● **STORED DATA**:
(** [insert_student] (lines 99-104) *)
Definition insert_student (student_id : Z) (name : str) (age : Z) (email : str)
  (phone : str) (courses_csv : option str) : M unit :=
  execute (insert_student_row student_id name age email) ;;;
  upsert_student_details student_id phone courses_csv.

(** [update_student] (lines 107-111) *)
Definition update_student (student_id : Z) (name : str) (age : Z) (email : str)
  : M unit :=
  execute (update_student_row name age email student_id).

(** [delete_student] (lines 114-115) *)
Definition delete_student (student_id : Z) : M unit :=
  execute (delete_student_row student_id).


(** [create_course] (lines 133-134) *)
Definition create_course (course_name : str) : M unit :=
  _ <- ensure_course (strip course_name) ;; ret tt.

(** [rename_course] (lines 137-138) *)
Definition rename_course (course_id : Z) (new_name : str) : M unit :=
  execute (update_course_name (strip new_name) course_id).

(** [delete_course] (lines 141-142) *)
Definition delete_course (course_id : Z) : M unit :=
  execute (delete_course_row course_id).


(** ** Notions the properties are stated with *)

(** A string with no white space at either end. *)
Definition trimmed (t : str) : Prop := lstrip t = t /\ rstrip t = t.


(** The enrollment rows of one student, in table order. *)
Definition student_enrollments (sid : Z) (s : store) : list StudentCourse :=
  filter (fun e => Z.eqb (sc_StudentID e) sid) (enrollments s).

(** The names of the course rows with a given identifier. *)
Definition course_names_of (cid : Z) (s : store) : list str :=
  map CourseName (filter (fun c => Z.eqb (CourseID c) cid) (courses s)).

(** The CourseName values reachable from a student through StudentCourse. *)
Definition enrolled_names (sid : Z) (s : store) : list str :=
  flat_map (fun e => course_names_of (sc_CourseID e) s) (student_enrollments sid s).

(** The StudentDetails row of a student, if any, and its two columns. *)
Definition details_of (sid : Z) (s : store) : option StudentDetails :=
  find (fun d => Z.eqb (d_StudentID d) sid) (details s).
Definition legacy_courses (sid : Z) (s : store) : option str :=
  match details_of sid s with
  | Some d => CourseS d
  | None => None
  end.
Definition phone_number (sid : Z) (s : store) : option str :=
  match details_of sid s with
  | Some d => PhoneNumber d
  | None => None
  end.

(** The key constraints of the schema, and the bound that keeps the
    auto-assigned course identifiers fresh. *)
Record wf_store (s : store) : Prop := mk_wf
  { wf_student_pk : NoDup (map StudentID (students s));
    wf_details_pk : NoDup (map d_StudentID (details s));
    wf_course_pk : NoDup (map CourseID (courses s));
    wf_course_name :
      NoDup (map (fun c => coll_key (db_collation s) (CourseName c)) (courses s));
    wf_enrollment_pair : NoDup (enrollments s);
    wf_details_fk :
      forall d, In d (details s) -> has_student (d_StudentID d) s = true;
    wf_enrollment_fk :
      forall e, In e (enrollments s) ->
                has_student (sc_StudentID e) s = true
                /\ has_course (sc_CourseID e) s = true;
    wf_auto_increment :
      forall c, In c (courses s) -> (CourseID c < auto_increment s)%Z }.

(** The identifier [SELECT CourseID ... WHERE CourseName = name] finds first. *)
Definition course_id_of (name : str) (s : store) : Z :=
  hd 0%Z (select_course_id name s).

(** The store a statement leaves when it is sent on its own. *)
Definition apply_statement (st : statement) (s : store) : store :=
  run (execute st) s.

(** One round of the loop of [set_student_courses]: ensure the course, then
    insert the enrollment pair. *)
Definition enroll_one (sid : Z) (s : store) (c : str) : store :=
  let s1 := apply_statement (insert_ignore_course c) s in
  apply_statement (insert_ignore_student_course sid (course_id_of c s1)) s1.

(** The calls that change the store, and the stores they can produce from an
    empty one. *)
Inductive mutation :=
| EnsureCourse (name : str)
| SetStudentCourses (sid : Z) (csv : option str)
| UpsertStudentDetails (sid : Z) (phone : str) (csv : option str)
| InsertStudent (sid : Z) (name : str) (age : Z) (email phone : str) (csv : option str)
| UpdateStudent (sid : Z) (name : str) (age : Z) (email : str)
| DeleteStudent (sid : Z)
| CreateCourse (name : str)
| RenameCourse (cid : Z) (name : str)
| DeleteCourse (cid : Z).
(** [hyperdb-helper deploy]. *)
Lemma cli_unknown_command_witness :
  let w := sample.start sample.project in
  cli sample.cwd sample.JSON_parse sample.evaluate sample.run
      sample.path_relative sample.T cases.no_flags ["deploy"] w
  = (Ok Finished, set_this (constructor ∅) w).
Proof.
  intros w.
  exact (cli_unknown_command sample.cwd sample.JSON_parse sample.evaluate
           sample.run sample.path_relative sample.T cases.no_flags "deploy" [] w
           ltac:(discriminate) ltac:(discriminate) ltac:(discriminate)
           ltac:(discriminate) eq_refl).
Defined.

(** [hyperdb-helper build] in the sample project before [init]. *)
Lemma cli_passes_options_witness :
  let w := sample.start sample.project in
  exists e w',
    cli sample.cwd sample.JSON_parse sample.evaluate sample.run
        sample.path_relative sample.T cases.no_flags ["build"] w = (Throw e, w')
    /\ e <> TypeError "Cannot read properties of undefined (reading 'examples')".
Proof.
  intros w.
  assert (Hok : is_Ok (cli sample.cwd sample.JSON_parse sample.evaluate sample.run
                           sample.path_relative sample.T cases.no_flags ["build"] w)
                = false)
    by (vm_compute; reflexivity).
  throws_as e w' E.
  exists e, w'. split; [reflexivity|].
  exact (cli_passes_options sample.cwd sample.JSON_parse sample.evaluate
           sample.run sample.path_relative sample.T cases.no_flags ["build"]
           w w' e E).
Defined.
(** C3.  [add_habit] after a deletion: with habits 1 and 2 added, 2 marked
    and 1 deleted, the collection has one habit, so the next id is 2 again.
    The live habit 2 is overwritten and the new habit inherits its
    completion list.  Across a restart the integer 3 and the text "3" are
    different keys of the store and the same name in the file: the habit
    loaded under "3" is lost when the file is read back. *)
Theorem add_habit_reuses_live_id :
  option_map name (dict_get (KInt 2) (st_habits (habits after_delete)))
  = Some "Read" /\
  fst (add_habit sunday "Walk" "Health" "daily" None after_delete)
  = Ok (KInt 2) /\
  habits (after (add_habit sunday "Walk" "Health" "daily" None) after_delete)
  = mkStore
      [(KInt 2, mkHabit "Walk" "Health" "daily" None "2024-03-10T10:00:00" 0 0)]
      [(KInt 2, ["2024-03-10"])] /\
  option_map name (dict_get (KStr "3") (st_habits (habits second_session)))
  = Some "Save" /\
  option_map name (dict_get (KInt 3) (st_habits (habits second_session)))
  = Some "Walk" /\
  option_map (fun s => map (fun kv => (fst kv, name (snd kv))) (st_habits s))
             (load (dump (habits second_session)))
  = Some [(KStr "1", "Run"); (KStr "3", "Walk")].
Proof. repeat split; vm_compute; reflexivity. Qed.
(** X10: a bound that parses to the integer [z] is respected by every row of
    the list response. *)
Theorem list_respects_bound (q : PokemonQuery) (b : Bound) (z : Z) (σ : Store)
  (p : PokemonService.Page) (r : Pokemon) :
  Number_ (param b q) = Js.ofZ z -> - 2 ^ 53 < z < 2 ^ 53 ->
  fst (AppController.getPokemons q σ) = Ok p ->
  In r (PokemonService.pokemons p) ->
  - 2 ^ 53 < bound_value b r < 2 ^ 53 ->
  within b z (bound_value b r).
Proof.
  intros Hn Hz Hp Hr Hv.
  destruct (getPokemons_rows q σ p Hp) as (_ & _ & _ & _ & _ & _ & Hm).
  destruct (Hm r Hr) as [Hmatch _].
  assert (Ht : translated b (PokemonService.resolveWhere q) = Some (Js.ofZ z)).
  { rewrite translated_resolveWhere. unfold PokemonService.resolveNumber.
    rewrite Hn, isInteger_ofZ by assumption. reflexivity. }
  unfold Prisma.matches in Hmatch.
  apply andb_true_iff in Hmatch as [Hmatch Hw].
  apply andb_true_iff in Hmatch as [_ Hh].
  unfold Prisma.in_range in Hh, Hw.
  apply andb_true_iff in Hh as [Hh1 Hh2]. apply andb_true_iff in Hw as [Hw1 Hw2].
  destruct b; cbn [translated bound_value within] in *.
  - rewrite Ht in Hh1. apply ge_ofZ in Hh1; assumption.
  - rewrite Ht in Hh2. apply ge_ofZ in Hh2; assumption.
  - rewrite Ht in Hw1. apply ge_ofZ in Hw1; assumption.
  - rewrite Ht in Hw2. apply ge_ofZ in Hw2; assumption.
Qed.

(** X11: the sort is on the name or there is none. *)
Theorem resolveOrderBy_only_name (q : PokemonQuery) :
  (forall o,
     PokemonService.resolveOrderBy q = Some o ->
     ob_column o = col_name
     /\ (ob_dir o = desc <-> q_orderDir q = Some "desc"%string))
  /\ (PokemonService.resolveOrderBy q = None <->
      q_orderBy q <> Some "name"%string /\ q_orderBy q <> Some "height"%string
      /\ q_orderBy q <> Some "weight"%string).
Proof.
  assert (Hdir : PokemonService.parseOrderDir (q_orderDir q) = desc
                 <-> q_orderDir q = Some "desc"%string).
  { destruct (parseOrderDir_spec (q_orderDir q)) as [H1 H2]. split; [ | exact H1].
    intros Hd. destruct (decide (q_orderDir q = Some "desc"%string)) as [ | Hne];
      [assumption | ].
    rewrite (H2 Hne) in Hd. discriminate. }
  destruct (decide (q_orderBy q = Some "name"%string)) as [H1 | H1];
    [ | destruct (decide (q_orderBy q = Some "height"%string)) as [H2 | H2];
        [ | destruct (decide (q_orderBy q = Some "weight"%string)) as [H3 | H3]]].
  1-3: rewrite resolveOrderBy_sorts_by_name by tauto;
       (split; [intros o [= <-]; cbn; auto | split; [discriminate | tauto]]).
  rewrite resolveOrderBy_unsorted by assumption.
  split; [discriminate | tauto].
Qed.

● **WORK REQUEST**: When you reach the line holding "rewrite Hn, isInteger_ofZ" in the records above, begin reproducing exactly, stop after the line holding "- rewrite Ht in Hh1.", and output nothing else.

● **PROBLEM SOLUTION**:
    rewrite Hn, isInteger_ofZ by assumption. reflexivity. }
  unfold Prisma.matches in Hmatch.
  apply andb_true_iff in Hmatch as [Hmatch Hw].
  apply andb_true_iff in Hmatch as [_ Hh].
  unfold Prisma.in_range in Hh, Hw.
  apply andb_true_iff in Hh as [Hh1 Hh2]. apply andb_true_iff in Hw as [Hw1 Hw2].
  destruct b; cbn [translated bound_value within] in *.
  - rewrite Ht in Hh1. apply ge_ofZ in Hh1; assumption.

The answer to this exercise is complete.